Distribution of peritumoral edema in both groups showed that there was a higher incidence of peritumoral edema in Group “A” patients than in Group “B” patients. There was a statistically significant relation between peritumoral edema and occurrence of epilepsy. Lieu and Howng[[1]] and Kawaguchi et al.[[6]] reported similar results that most patients with evident or severe edema, had preoperative and postoperative epilepsy with a significant correlation.

Some authors noted that peritumoral edema fluid consists of excessive concentration of glutamate and aspartic acid which may be involved in denervation hypersensitivity and propagation of excitatory influences.[[6]],[[15]],[[16]]

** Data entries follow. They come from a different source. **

(** Time goes on: without activity, an expired connection stays so. *)
Lemma expired_later options c c' now now' : input_view c' = input_view c -> 0 <= now <= now' ->
  expired options c now = true -> expired options c' now' = true.
Proof.
  intros [= _ _ _ _ _ _ _ _ Eu _ _ _ _ _ _ _ Ea El _ _]. unfold websocket_server_connection_expired.
  rewrite Eu, Ea, El. generalize (if negb (c_upgraded c) then websocket_server_handshake_timeout_usec zval_get_long options
    else websocket_server_idle_timeout_usec zval_get_long options) as timeout. intros timeout.
  generalize (if c_last_activity_usec c =? 0 then c_accepted_at_usec c else c_last_activity_usec c) as last. intros last Hn.
  destruct (Z.eqb_spec now 0); [done|]. replace (now' =? 0) with false by lia.
  destruct (Z.eqb_spec last 0); [done|]. cbn [orb]. destruct (Z.ltb_spec now last); [done|].
  replace (now' <? last) with false by lia. lia.
Qed.

(** One round with an expired connection. *)
Lemma service_expired h now w : conn_wf (at_handle h w) -> c_open (conn_of h w) = true ->
  expired (s_options (w_server w)) (conn_of h w) now = true ->
  let '(r, w') := service h now w in
  r = Some true /\ w_server w' = w_server w /\
  if c_upgraded (conn_of h w) then leaving WEBSOCKET_CLOSE_NORMAL (str "idle timeout") (at_handle h w) (at_handle h w')
  else closed (conn_of h w').
Proof.
  intros Wf Ho He. unfold service_connection. rewrite (st_bind_run get_options), (st_bind_run (get_connection h)).
  cbn [fst snd get_options get_connection st_gets]. rewrite Ho, He. cbn [negb]. rewrite st_bind_run.
  unfold websocket_server_close_expired_connection. rewrite (st_bind_run (get_connection h)).
  cbn [fst snd get_connection st_gets]. destruct (c_upgraded (conn_of h w)).
  - rewrite st_bind_run. pose proof (close_with_code_spec h WEBSOCKET_CLOSE_NORMAL (str "idle timeout") w Wf) as S.
    destruct (websocket_server_close_with_code _ _ _ w) as [ok w']. cbn [fst snd mret ST_ret]. by destruct S as (_ & ? & ?).
  - destruct (on_conn_at_handle h websocket_connection_close_socket w) as (_ & E & Es).
    destruct (on_conn h _ w) as [[] w']. cbn [fst snd mret ST_ret] in *. split_and!; [done..|].
    change (closed (cs_conn (at_handle h w'))). rewrite E. apply (close_socket_spec (at_handle h w)), Wf.
Qed.

(** C18. An expired connection leaves.  In the round that finds an open connection
    expired, nothing more is read from it; one that has not finished its handshake
    is closed at once, and an upgraded one is closed or keeps only the bytes the
    kernel has not taken, a close frame with code 1000 last among them; and the next
    round closes it even if the kernel takes none of them. *)
Theorem expired_connection_closed h now w (Hwf : conn_wf (at_handle h w)) (Hopen : c_open (conn_of h w) = true)
    (Hnow : 0 <= now) (Hexpired : expired (s_options (w_server w)) (conn_of h w) now = true) :
  let '(r, w') := service h now w in
  r = Some true /\
  (closed (conn_of h w') \/
   (c_upgraded (conn_of h w) = true /\
    lingering WEBSOCKET_CLOSE_NORMAL (str "idle timeout") (at_handle h w) (at_handle h w'))) /\
  (forall now', now <= now' -> closed (conn_of h (service h now' w').2)).
Proof.
  pose proof (service_expired h now w Hwf Hopen Hexpired) as S. destruct (service h now w) as [r w'].
  destruct S as (Hr & Es & S). split; [done|].
  assert (Hclosed : closed (conn_of h w') -> forall now', closed (conn_of h (service h now' w').2)).
  { intros C now'. unfold service_connection. rewrite (st_bind_run get_options), (st_bind_run (get_connection h)).
    cbn [fst snd get_options get_connection st_gets]. by rewrite (cl_open _ C). }
  destruct (c_upgraded (conn_of h w)) eqn:Eu; [|by split; [left|auto]].
  destruct S as [W' [C|L]]; [by split; [left|auto]|]. split; [by right|]. intros now' Hn. destruct L as [? Ho Hc Hi _ _].
  assert (He' : expired (s_options (w_server w')) (conn_of h w') now' = true).
  { rewrite Es. eapply expired_later; [exact Hi| |exact Hexpired]. lia. }
  pose proof (service_expired h now' w' W' Ho He') as S2.
  destruct (service h now' w') as [r2 w2]. destruct S2 as (_ & _ & S2). cbn [snd].
  destruct (c_upgraded (conn_of h w')); [|done]. destruct S2 as [_ [C|[Hs _ _ _ _ _]]]; [done|].
  unfold sendable in Hs. by rewrite Hc, andb_false_r in Hs.
Qed.

(** ** The heartbeat *)

Definition last_seen c : Z := if c_last_activity_usec c =? 0 then c_accepted_at_usec c else c_last_activity_usec c.

(** The heartbeat applies: an interval is set, the clock works and the connection
    talks. *)
Definition beating (options : options_zval V) c (now : Z) : Prop :=
  websocket_server_ping_interval_usec zval_get_long options <> 0 /\ now <> 0 /\
  c_open c = true /\ c_upgraded c = true /\ c_close_after_write c = false.

Definition ping_due (options : options_zval V) c (now : Z) : Prop :=
  beating options c now /\ c_awaiting_pong c = false /\
  last_seen c <> 0 /\ last_seen c <= now /\ websocket_server_ping_interval_usec zval_get_long options <= now - last_seen c.

Definition pong_late (options : options_zval V) c (now : Z) : Prop :=
  beating options c now /\ c_awaiting_pong c = true /\
  0 < c_last_ping_usec c <= now /\ websocket_server_pong_timeout_usec zval_get_long options <= now - c_last_ping_usec c.

(** A PING was accepted at [now]. *)
Definition pinged (now : Z) s s' : Prop :=
  conn_wf s' /\ c_open (cs_conn s') = true /\ c_close_after_write (cs_conn s') = false /\
  c_awaiting_pong (cs_conn s') = true /\ c_last_ping_usec (cs_conn s') = now /\
  wire (c_fd (cs_conn s)) s' ++ pending (cs_conn s') =
  wire (c_fd (cs_conn s)) s ++ pending (cs_conn s) ++ server_frame [] WEBSOCKET_OPCODE_PING.

Lemma mod_connection_at_handle h f w : at_handle h (mod_connection h f w : () * world D U V).2 = (mod_conn f (at_handle h w)).2.
Proof. unfold at_handle. by rewrite conn_of_mod. Qed.

Lemma heartbeat_ping h now w : conn_wf (at_handle h w) -> c_close_after_write (conn_of h w) = false ->
  let '(ok, w') := (ok ← on_conn h (websocket_connection_send_frame [] WEBSOCKET_OPCODE_PING);
    (if negb ok then websocket_server_close_with_code h WEBSOCKET_CLOSE_NORMAL (str "heartbeat failed") else
     mod_connection h (fun c => set_last_ping_usec now (set_awaiting_pong true c));; mret true) : W bool) w in
  ok = true /\ (pinged now (at_handle h w) (at_handle h w') \/
    exists s, leaving WEBSOCKET_CLOSE_NORMAL (str "heartbeat failed") s (at_handle h w')).
Proof.
  intros Wf Hc. rewrite st_bind_run.
  destruct (on_conn_at_handle h (websocket_connection_send_frame [] WEBSOCKET_OPCODE_PING) w) as (E1 & E2 & _).
  destruct (on_conn h _ w) as [ok w1]. cbn [fst snd] in *.
  pose proof (send_frame_wf [] WEBSOCKET_OPCODE_PING (at_handle h w) Wf) as W1.
  pose proof (send_frame_spec [] WEBSOCKET_OPCODE_PING (at_handle h w) Wf) as S. cbv zeta in S.
  rewrite <- E2 in *. destruct ok; cbn [negb].
  - rewrite st_bind_run. cbn [fst snd mret ST_ret]. split; [done|]. left.
    destruct (sendable _); [|by rewrite S in E1].
    rewrite <- E1 in S. destruct S as (F & _ & Ho & Es). pose proof F as (_ & Ef & Ec & _).
    unfold pinged. rewrite mod_connection_at_handle. split_and!; try done.
    + by apply mod_conn_wf.
    + cbn in *. congruence.
  - pose proof (close_with_code_spec h WEBSOCKET_CLOSE_NORMAL (str "heartbeat failed") w1 W1) as L.
    destruct (websocket_server_close_with_code _ _ _ w1) as [ok2 w2]. destruct L as (-> & _ & L). split; [done|]. right. by eexists.
Qed.

(** C19. The heartbeat, on every branch; it never stops the round.  When the peer has
    been silent for the interval, a PING is accepted behind what is pending and its
    time kept, or the connection leaves; when a pong is late, the connection leaves
    with 1000; otherwise, nothing at all happens. *)
Theorem heartbeat_branches h now w (Hwf : conn_wf (at_handle h w)) :
  let options := s_options (w_server w) in
  let '(ok, w') := websocket_server_process_heartbeat zval_get_long h now w in
  ok = true /\
  (ping_due options (conn_of h w) now -> pinged now (at_handle h w) (at_handle h w') \/
     exists s, leaving WEBSOCKET_CLOSE_NORMAL (str "heartbeat failed") s (at_handle h w')) /\
  (pong_late options (conn_of h w) now ->
     leaving WEBSOCKET_CLOSE_NORMAL (str "pong timeout") (at_handle h w) (at_handle h w')) /\
  (~ ping_due options (conn_of h w) now -> ~ pong_late options (conn_of h w) now -> w' = w).
Proof.
  cbv zeta. unfold websocket_server_process_heartbeat, ping_due, pong_late, beating. fold (last_seen (conn_of h w)).
  rewrite (st_bind_run get_options), (st_bind_run (get_connection h)). cbn [fst snd get_options get_connection st_gets].
  fold (last_seen (conn_of h w)).
  set (interval := websocket_server_ping_interval_usec _ _). set (timeout := websocket_server_pong_timeout_usec _ _).
  set (c := conn_of h w). destruct (Z.eqb_spec interval 0) as [Hi|Hi]; [by split_and!; [|intros ((? & _) & _)..|]|].
  destruct (Z.eqb_spec now 0) as [Hn|Hn]; [by split_and!; [|intros ((_ & ? & _) & _)..|]|].
  destruct (c_open c) eqn:Ho; cbn [negb orb]; [|by split_and!; [|intros ((_ & _ & ? & _) & _)..|]].
  destruct (c_upgraded c) eqn:Eu; cbn [negb orb]; [|by split_and!; [|intros ((_ & _ & _ & ? & _) & _)..|]].
  destruct (c_close_after_write c) eqn:Ec; cbn [orb]; [by split_and!; [|intros ((_ & _ & _ & _ & ?) & _)..|]|].
  destruct (c_awaiting_pong c) eqn:Ea.
  - destruct (_ && _) eqn:Hl.
    + pose proof (close_with_code_spec h WEBSOCKET_CLOSE_NORMAL (str "pong timeout") w Hwf) as L.
      destruct (websocket_server_close_with_code _ _ _ w) as [ok w']. destruct L as (-> & _ & L).
      split_and!; [done|by intros (_ & ? & _)|done|]. intros _ Hno. destruct Hno. split_and!; try done; slia.
    + split_and!; [done|by intros (_ & ? & _)| |done]. intros (_ & _ & ? & ?). slia.
  - destruct (_ || _) eqn:Hl.
    + split_and!; [done| |by intros (_ & ? & _)|done]. intros (_ & _ & ? & ? & ?). slia.
    + pose proof (heartbeat_ping h now w Hwf Ec) as L. match type of L with let '(_, _) := ?x in _ => destruct x as [ok w'] end.
      destruct L as [-> L]. split_and!; [done|done|by intros (_ & ? & _)|]. intros Hno. destruct Hno. split_and!; try done; slia.
Qed.

(** ** Timeouts in milliseconds *)

(** The clock works and the connection was last heard of, not in the future. *)
Definition clock_known c (now : Z) : Prop := now <> 0 /\ last_seen c <> 0 /\ last_seen c <= now.

Lemma expired_clock options c now : expired options c now = true <->
  clock_known c now /\
  0 < (if c_upgraded c then websocket_server_idle_timeout_usec zval_get_long options
       else websocket_server_handshake_timeout_usec zval_get_long options) <= now - last_seen c.
Proof.
  unfold websocket_server_connection_expired, clock_known. fold (last_seen c).
  destruct (Z.eqb_spec now 0); [split; [done|intros ((? & _) & _); done]|].
  destruct (Z.eqb_spec (last_seen c) 0); cbn [orb]; [split; [done|intros ((_ & ? & _) & _); done]|].
  destruct (Z.ltb_spec now (last_seen c)); [split; [done|lia]|].
  destruct (c_upgraded c); cbn [negb]; split; intros; slia.
Qed.
(** A second server, for the listing methods, for two stations whose
    answers lack something and for one whose channel codes hold an
    apostrophe. *)
Definition listing_server (addr : string) : outcome string :=
  if str_in "/seismology/waveform/getNetworkIds?" addr then Return "<networks/>"
  else if str_in "/seismology/waveform/getStationIds?" addr then Return "<stations/>"
  else if str_in "/seismology/waveform/getLatency?" addr then Return "<latency/>"
  else if str_in "/seismology/station/getList?" addr then
    if str_in "station_id=BARE" addr then Return "<list>BARE</list>"
    else if str_in "station_id=ANON" addr then Return "<list>ANON</list>"
    else if str_in "station_id=QUOT" addr then Return "<list>QUOT</list>"
    else Return "<list/>"
  else if str_in "/xml/seismology/station/bare.xml?" addr then Return "<xseed>BARE</xseed>"
  else if str_in "/xml/seismology/station/quot.xml?" addr then Return "<xseed>QUOT</xseed>"
  else Raise (ExternalError "HTTP Error 404").

(** A station whose channel codes hold an apostrophe. *)
Definition quot_header : element :=
  node "station_control_header"
    [channel "" "E'Z"; response "800" ["1"] ["2"]; gain "1" "500"; gain "0" "3000";
     channel "" "E'N"; response "801" ["3"] ["4"]; gain "0" "3001"].
Lemma failure_ok (s : BackoffCounter) :
  0 ≤ Z.min (max_tries s) (_tries s + 1) →
  failure s
  = (Returned (),
     mkBackoffCounter
       (it_reversed_range (2 ^ Z.min (max_tries s) (_tries s + 1)))
       (Z.min (max_tries s) (_tries s + 1)) (max_tries s)
       (2 ^ Z.min (max_tries s) (_tries s + 1))).
Proof.
  intros H. rewrite failure_eq; cbv zeta. rewrite Z.shiftl_1_l.
  destruct (Z.ltb_spec (Z.min (max_tries s) (_tries s + 1)) 0); [lia | done].
Qed.

Lemma failure_err (s : BackoffCounter) :
  Z.min (max_tries s) (_tries s + 1) < 0 →
  failure s
  = (Raised ValueError,
     mkBackoffCounter (_counter s) (Z.min (max_tries s) (_tries s + 1))
                      (max_tries s) (current s)).
Proof.
  intros H. rewrite failure_eq; cbv zeta.
  destruct (Z.ltb_spec (Z.min (max_tries s) (_tries s + 1)) 0); [done | lia].
Qed.

(** [next()] catches the only exception its body can raise: it returns
    from every state, what it returns is the new [current], and it leaves
    [max_tries] alone. *)
Theorem next_never_raises (s : BackoffCounter) :
  ∃ v : Z,
    fst (next s) = Returned v
    ∧ current (snd (next s)) = v
    ∧ max_tries (snd (next s)) = max_tries s.
Proof.
  rewrite next_eq. destruct (_counter s) as [v | n].
  - by exists v.
  - destruct (0 <? n); [by exists (n - 1) | by exists 0].
Qed.

Lemma history_next_calls (k : nat) (s : BackoffCounter) :
  history (replicate k CallNext) s = snd (nexts k s).
Proof.
  revert s; induction k as [| k IH]; intros s; [reflexivity |].
  change (replicate (S k) CallNext) with (CallNext :: replicate k CallNext).
  rewrite history_cons, IH. unfold do_call.
  change (nexts (S k) s)
    with (let '(r, s') := next s in
          match r with
          | Returned v =>
              let '(r', s'') := nexts k s' in
              match r' with
              | Returned vs => (Returned (v :: vs), s'')
              | Raised e => (Raised e, s'')
              end
          | Raised e => (Raised e, s')
          end).
  destruct (next_fst s) as (v & Hv).
  destruct (next s) as [r s']; simpl in Hv; subst r; simpl.
  by destruct (nexts k s') as [[vs | e] s''].
Qed.

(** [failure()] raises exactly when the try count it has just stored is
    negative.  It then leaves the countdown and [current] as they were,
    but the try count is already overwritten.  When it returns, the
    object depends on the old try count and [max_tries] only. *)
Theorem failure_raises_iff (s : BackoffCounter) :
  (fst (failure s) = Raised ValueError
   ↔ Z.min (max_tries s) (_tries s + 1) < 0)
  ∧ (fst (failure s) = Returned ()
     ↔ 0 ≤ Z.min (max_tries s) (_tries s + 1))
  ∧ (Z.min (max_tries s) (_tries s + 1) < 0 →
     snd (failure s)
     = mkBackoffCounter (_counter s) (Z.min (max_tries s) (_tries s + 1))
                        (max_tries s) (current s))
  ∧ (0 ≤ Z.min (max_tries s) (_tries s + 1) →
     snd (failure s)
     = mkBackoffCounter
         (it_reversed_range (2 ^ Z.min (max_tries s) (_tries s + 1)))
         (Z.min (max_tries s) (_tries s + 1)) (max_tries s)
         (2 ^ Z.min (max_tries s) (_tries s + 1))).
Proof.
  destruct (Z.lt_ge_cases (Z.min (max_tries s) (_tries s + 1)) 0) as [H | H].
  - rewrite failure_err by done. cbn [fst snd].
    repeat split; intros; try done; lia.
  - rewrite failure_ok by done. cbn [fst snd].
    repeat split; intros; try done; lia.
Qed.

Distribution of tumor histopathology in both groups showed that meningothelial meningioma was the most common histopathological types. There was no statistically significant relation between the different histopathological types and occurrence of epilepsy. Chow et al.[[10]] had similar results that the histologic types were not significantly correlated with preoperative epilepsy. Lieu and Howng[[1]] found that the rate of preoperative epilepsy in different histological types was as follows: meningotheliomatouS (19.3%), transitional (37.9%), psammomatous (20%), fibroblastic (25%), ANGIOBLASTIC (50%), atypical (50%) and others (40%). angioblastic meningiomas have a high incidence of associated preoperative epilepsy; however, it does not demonstrate significant difference between histological type and preoperative epilepsy. In contrary to what was reported by Kawaguchi et al.,[[6]] who believed that fibroblastic meningiomas were significant correlated with preoperative epilepsy.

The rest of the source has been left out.